Cœur en bouche
Son manteau traînait comme un soleil couchant
et les perles de son collier étaient belles comme des dents.
Une neige de seins qu’entourait la maison
et dans l’âtre un feu de baisers.
Et les diamants de ses bagues étaient plus brillants que des yeux.
« Nocturne visiteuse Dieu croit en moi !
— Je vous salue gracieuse de plénitude
les entrailles de votre fruit sont bénies.
Dehors se courbent les roseaux fines tailles.
Les chats grincent mieux que les girouettes.
Demain à la première heure, respirer des roses aux doigts d’aurore
et la nue éclatante transformera en astre le duvet. »
Dans la nuit ce fut l’injure des rails aux indifférentes locomotives
près des jardins où les roses oubliées
sont des amourettes déracinées.
« Nocturne visiteuse un jour je me coucherai dans un linceul comme dans une mer.
Tes regards sont des rayons d’étoile,
les rubans de ta robe des routes vers l’infini.
Viens dans un ballon léger semblable à un cœur
malgré l’aimant, arc de triomphe quant à la forme.

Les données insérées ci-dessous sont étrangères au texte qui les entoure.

(* ===== verification/HttpMiddleware.v ===== *)
(** * [middleware]: forged requests, floods, request identifiers

    [csrf.go], [redis_ratelimit.go] and [requestid.go]. The checks of the gouno library
    are the parameter [GounoCSRF]; logs, metrics, security headers and time limits are
    left out. *)
From S2P Require Import Prelude GoTime Json Hash LuaPattern Redis World Cache Footprint TokenDomain Url GoStrings AccountDomain Credential AuthMiddleware.
Local Open Scope Z_scope.

(** ** [encoding/json] on text from outside

    Space between the tokens goes away, and a number, which no field of the program's
    readers of such text holds, becomes 0; what is left is compact. *)
Definition json_space (c : ascii) : bool := one_of [" "; "009"; "010"; "013"]%char c.
Definition word_char (c : ascii) : bool := is_letter c || is_digit c || one_of ["+"; "-"; "."]%char c.
(** The rest of a number after its sign: digits without a leading zero, fraction, exponent. *)
Fixpoint digits_rest (s : string) : string :=
  match s with String c s' => if is_digit c then digits_rest s' else s | EmptyString => s end.
Definition digits1 (s : string) : option string :=
  match s with String c s' => if is_digit c then Some (digits_rest s') else None | EmptyString => None end.
Definition skip_one (l : list ascii) (s : string) : option string :=
  match s with String c s' => if one_of l c then Some s' else None | EmptyString => None end.
Definition json_number (s : string) : option string :=
  let s := default s (skip_one ["-"%char] s) in
  s ← match skip_one ["0"%char] s with Some s' => Some s' | None => digits1 s end;
  s ← match skip_one ["."%char] s with Some s' => digits1 s' | None => Some s end;
  match skip_one ["e"; "E"]%char s with
  | Some s' => digits1 (default s' (skip_one ["+"; "-"]%char s'))
  | None => Some s
  end.
Fixpoint skip_spaces (s : string) : string :=
  match s with String c s' => if json_space c then skip_spaces s' else s | EmptyString => s end.
(** [inside]: in a string, where [escaped] tells whether a backslash precedes; [touching]:
    the last character belongs to a word and nothing separates it from here. *)
Fixpoint compact (fuel : nat) (inside escaped touching : bool) (s : string) : option string :=
  match fuel, s with
  | O, _ => None
  | _, EmptyString => Some EmptyString
  | S fuel, String c s' =>
      if inside then
        String c <$> compact fuel (escaped || negb (bool_decide (c = dquote))) (negb escaped && bool_decide (c = backslash)) false s'
      else if json_space c then
        match skip_spaces s' with
        | String d r => if touching && word_char d then None else compact fuel false false false (String d r)
        | EmptyString => Some EmptyString
        end
      else if is_digit c || bool_decide (c = "-"%char) then
        if touching then None else (rest ← json_number s; String "0" <$> compact fuel false false true rest)
      else String c <$> compact fuel (bool_decide (c = dquote)) false (word_char c) s'
  end.
Definition decode_json (s : string) : option json := t ← compact (S (String.length s)) false false false s; jparse t.
Example decode_spaced : decode_json (" { " +:+ String dquote ("a" +:+ String dquote " : [1.5e3, -0, true ,null] } ")) =
  Some (JObj [("a", JArr [JNum 0; JNum 0; JBool true; JNull])]).
Proof. vm_compute. reflexivity. Qed.
Example decode_bad : forallb (λ s, negb (bool_decide (is_Some (decode_json s)))) ["[1 2]"; "01"; "1."; "[1,]"; "tr ue"; "{} x"; "1e"; "-"] = true.
Proof. vm_compute. reflexivity. Qed.

(** ** [csrf.go] *)
Definition csrfCookieName : string := "csrf_token".
Definition csrfSecureCookieName : string := "__Host-csrf_token".
Definition defaultCSRFMaxAge : Z := 4 * hour.
Definition maxCSRFMaxAge : Z := 24 * hour.
(** The life of the cookie that the middleware sets. *)
Definition csrf_max_age (maxAge : Z) : Z :=
  let maxAge := if maxAge <=? 0 then defaultCSRFMaxAge else maxAge in
  if maxCSRFMaxAge <? maxAge then maxCSRFMaxAge else maxAge.
Definition csrf_cookie_name (secure : bool) : string := if secure then csrfSecureCookieName else csrfCookieName.

(** A request with the header [X-CSRF-Token], the form field [csrf_token], and the cookies
    as they were sent, before their values are unescaped. *)
Record WebRequest : Type := mkWeb {
  wr_request : Request;
  wr_csrf_header : string;
  wr_csrf_form : string;
  wr_raw_cookies : list (string * string);
}.

(** [base64.RawURLEncoding.DecodeString] *)
Definition b64url_std (c : ascii) : ascii :=
  (if bool_decide (c = "-") then "+" else if bool_decide (c = "_") then "/"
   else if bool_decide (c = "+") || bool_decide (c = "/") then "=" else c)%char.
Definition b64url_decode (s : string) : option (list N) := b64std_decode (smap b64url_std s).
Definition alg_of (header : string) : option string :=
  match decode_json header with
  | Some (JObj l) => get_str "alg" l
  | Some JNull => Some ""
  | _ => None
  end.
Definition IsPlausibleJWT (token : string) : bool :=
  match Split "." token with
  | [h; p; s] =>
      negb (bool_decide (h = "")) && negb (bool_decide (p = "")) && negb (bool_decide (s = "")) &&
      match b64url_decode h with
      | Some bytes => match alg_of (string_of bytes) with Some alg => negb (bool_decide (alg = "")) | None => false end
      | None => false
      end
  | _ => false
  end.

Definition sessionCookieNames : list string := ["session"; "session_id"; "gosso_session"; "gosso_session_id"].
Definition has_suffix (suf s : string) : bool :=
  (String.length suf <=? String.length s)%nat && bool_decide (String.substring (String.length s - String.length suf) (String.length suf) s = suf).
Definition is_session_cookie (name : string) : bool :=
  existsb (λ n, bool_decide (n = name)) sessionCookieNames || has_suffix "_session_id" name || has_suffix "-session-id" name.
Definition is_access_cookie (name : string) : bool :=
  existsb (λ n, bool_decide (n = name)) ["access_token"; "__secure-access_token"; "__host-access_token"].
Definition hasOnlyAccessTokenCookie (cookies : list (string * string)) (bearerToken : string) : bool :=
  let access := List.filter (λ c, is_access_cookie (ToLower c.1)) cookies in
  if existsb (λ c, is_session_cookie (ToLower c.1)) cookies then false
  else match access with [] => true | _ => existsb (λ c, bool_decide (c.2 = bearerToken)) access end.

Class GounoCSRF (R : Type) := {
  CSRFMatches : string → string → bool;
  CSRFMatches_eq cookie token : CSRFMatches cookie token = true → cookie = token;
  GenerateCSRFToken : M (World R) string;
  (** the cookie that is set, when the request has none *)
  EnsureCSRFCookie : option string → M (World R) (option string);
}.
(** The request goes on, perhaps with a new cookie; or it is answered. *)
Inductive csrf_verdict : Type := Forward (cookie : option string) | Forbid (status : Z) (msg : string).

Section csrf.
Context {R : Type} `{GounoCSRF R}.
#[local] Abbreviation WM := (M (World R)).

Definition ensureCSRFCookie (present : option string) : WM csrf_verdict :=
  let! r := try (EnsureCSRFCookie present) in
  ret (match r with Ok c => Forward c | Err _ => Forbid 500 "internal server error" end).
Definition rotateCSRFCookie : WM (option string) :=
  let! r := try GenerateCSRFToken in ret (match r with Ok t => Some t | Err _ => None end).
Definition safe_method (method : string) : bool := existsb (λ m, bool_decide (m = method)) ["GET"; "HEAD"; "OPTIONS"].
Definition bearer_exempt (rq : WebRequest) : bool :=
  match strip_pre "Bearer " (rq_authorization (wr_request rq)) with
  | Some token => IsPlausibleJWT token && hasOnlyAccessTokenCookie (wr_raw_cookies rq) token
  | None => false
  end.
Definition skipped (skipPaths : list string) (path : string) : bool :=
  existsb (λ sp, bool_decide (path = sp) || has_prefix (sp +:+ "/") path) skipPaths.
Definition CSRFMiddleware (secure : bool) (skipPaths : list string) (rq : WebRequest) : WM csrf_verdict :=
  let present := Cookie (wr_request rq) (csrf_cookie_name secure) in
  if safe_method (rq_method (wr_request rq)) then ensureCSRFCookie present
  else if bearer_exempt rq then ret (Forward None)
  else if skipped skipPaths (rq_path (wr_request rq)) then ensureCSRFCookie present
  else match present with
       | None | Some "" => ret (Forbid 403 "CSRF token missing")
       | Some cookie =>
           let token := if bool_decide (wr_csrf_header rq = "") then wr_csrf_form rq else wr_csrf_header rq in
           if negb (CSRFMatches cookie token) then ret (Forbid 403 "CSRF token mismatch")
           else let! c := rotateCSRFCookie in ret (Forward c)
       end.
End csrf.

(** ** [requestid.go] *)
Definition maxRequestIDLength : Z := 128.
Definition isValidRequestID (s : string) : bool := sforall (λ c, is_letter c || is_digit c || one_of ["-"; "_"; "."]%char c) s.
Definition RequestIDMiddleware {R} (header : string) : M (World R) string :=
  if bool_decide (header = "") then uuid_new
  else if (maxRequestIDLength <? slen header) || negb (isValidRequestID header) then uuid_new
  else ret header.

(** ** [redis_ratelimit.go] *)
Section limiter.
Context {R : Type} `{RedisServer R}.

(** The time is what TIME answers: [now] in milliseconds and [us] microseconds more. The
    reply is whether the request may pass, how many more may, when the first place gets
    free in Unix seconds, and in how many seconds. *)
Definition rate_member (now us : Z) : string := dec now +:+ ":" +:+ dec (now mod 1000 * 1000 + us).
Definition ceil_div (a b : Z) : Z := - ((- a) / b).
Definition oldest_reply (window_sec now : Z) (oldest : list string) : Z * Z :=
  match oldest with
  | _ :: score :: _ =>
      let oldest_score := default 0 (parse_int score) in
      let diff := oldest_score + window_sec * 1000 - now in
      (ceil_div (oldest_score + window_sec * 1000) 1000,
       if 0 <? diff then Z.min (ceil_div diff 1000) window_sec else Z.min 0 window_sec)
  | _ => (now / 1000 + window_sec, window_sec)
  end.
Definition slidingWindowScript (key : string) (window_sec limit us : Z) (now : Z) : M R (list Z) :=
  s_zremrangebyscore now key 0 (now - window_sec * 1000) ;;
  let! count := s_zcard now key in
  let! (allowed, remaining) :=
    (if count <? limit then
       s_zadd now key now (rate_member now us) ;;
       s_pexpire now key (window_sec * 1000) ;;
       ret (1, limit - count - 1)
     else ret (0, 0)) in
  let! oldest := s_zfirst now key in
  let '(reset_at, retry_after) := oldest_reply window_sec now oldest in
  ret [allowed; remaining; reset_at; retry_after].

(** The headers [X-RateLimit-Limit], [-Remaining] and [-Reset]. *)
Record RateHeaders : Type := mkRateHeaders { rh_limit : Z; rh_remaining : Z; rh_reset : Z }.
Inductive rate_verdict : Type :=
  | Pass (headers : option RateHeaders)
  | TooMany (headers : RateHeaders) (retryAfter : Z)
  | Unavailable.
Definition rate_key (endpoint id : string) : string := "rate_limit:" +:+ endpoint +:+ "|" +:+ id.
#[global] Arguments rate_key : simpl never.
Definition RedisRateLimitMiddleware (endpoint id : string) (limit window : Z) (failOpen : bool) : M (World R) rate_verdict :=
  let! t := gets w_now in
  let! r := try (redis_call (slidingWindowScript (rate_key endpoint id) (trunc_secs window) limit (t / 1000 mod 1000))) in
  ret (match r with
       | Ok (allowed :: remaining :: resetAt :: retryAfter :: _) =>
           let h := mkRateHeaders limit remaining resetAt in
           if negb (allowed =? 1) then TooMany h retryAfter else Pass (Some h)
       | _ => if failOpen then Pass None else Unavailable
       end).
Definition IPKeyFunc (clientIP : string) : string := NormalizeIP clientIP.
End limiter.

Les giroflées du parterre deviennent les mains les plus belles d’Haarlem.
Les siècles de notre vie durent à peine des secondes.
À peine les secondes durent-elles quelques amours.
À chaque tournant il y a un angle droit qui ressemble à un vieillard.
Le loup à pas de nuit s’introduit dans ma couche.
Visiteuse ! Visiteuse ! tes boucliers sont des seins !
Dans l’atelier se dressent aussi sournoises que des langues les vipères.
Et les étaux de fer comme les giroflées sont devenus des mains.
Avec les fronts de qui lapiderez-vous les cailloux ?
quel lion te suit plus grondant qu’un orage ?
Voici venir les cauchemars des fantômes. »
Et le couvercle du palais se ferma aussi bruyamment que les portes du cercueil.
On me cloua avec des clous aussi maigres que des morts
dans une mort de silence.
Maintenant vous ne prêterez plus d’attention
aux oiseaux de la chansonnette.
L’éponge dont je me lave n’est qu’un cerveau ruisselant
et des poignards me pénètrent avec l’acuité de vos regards.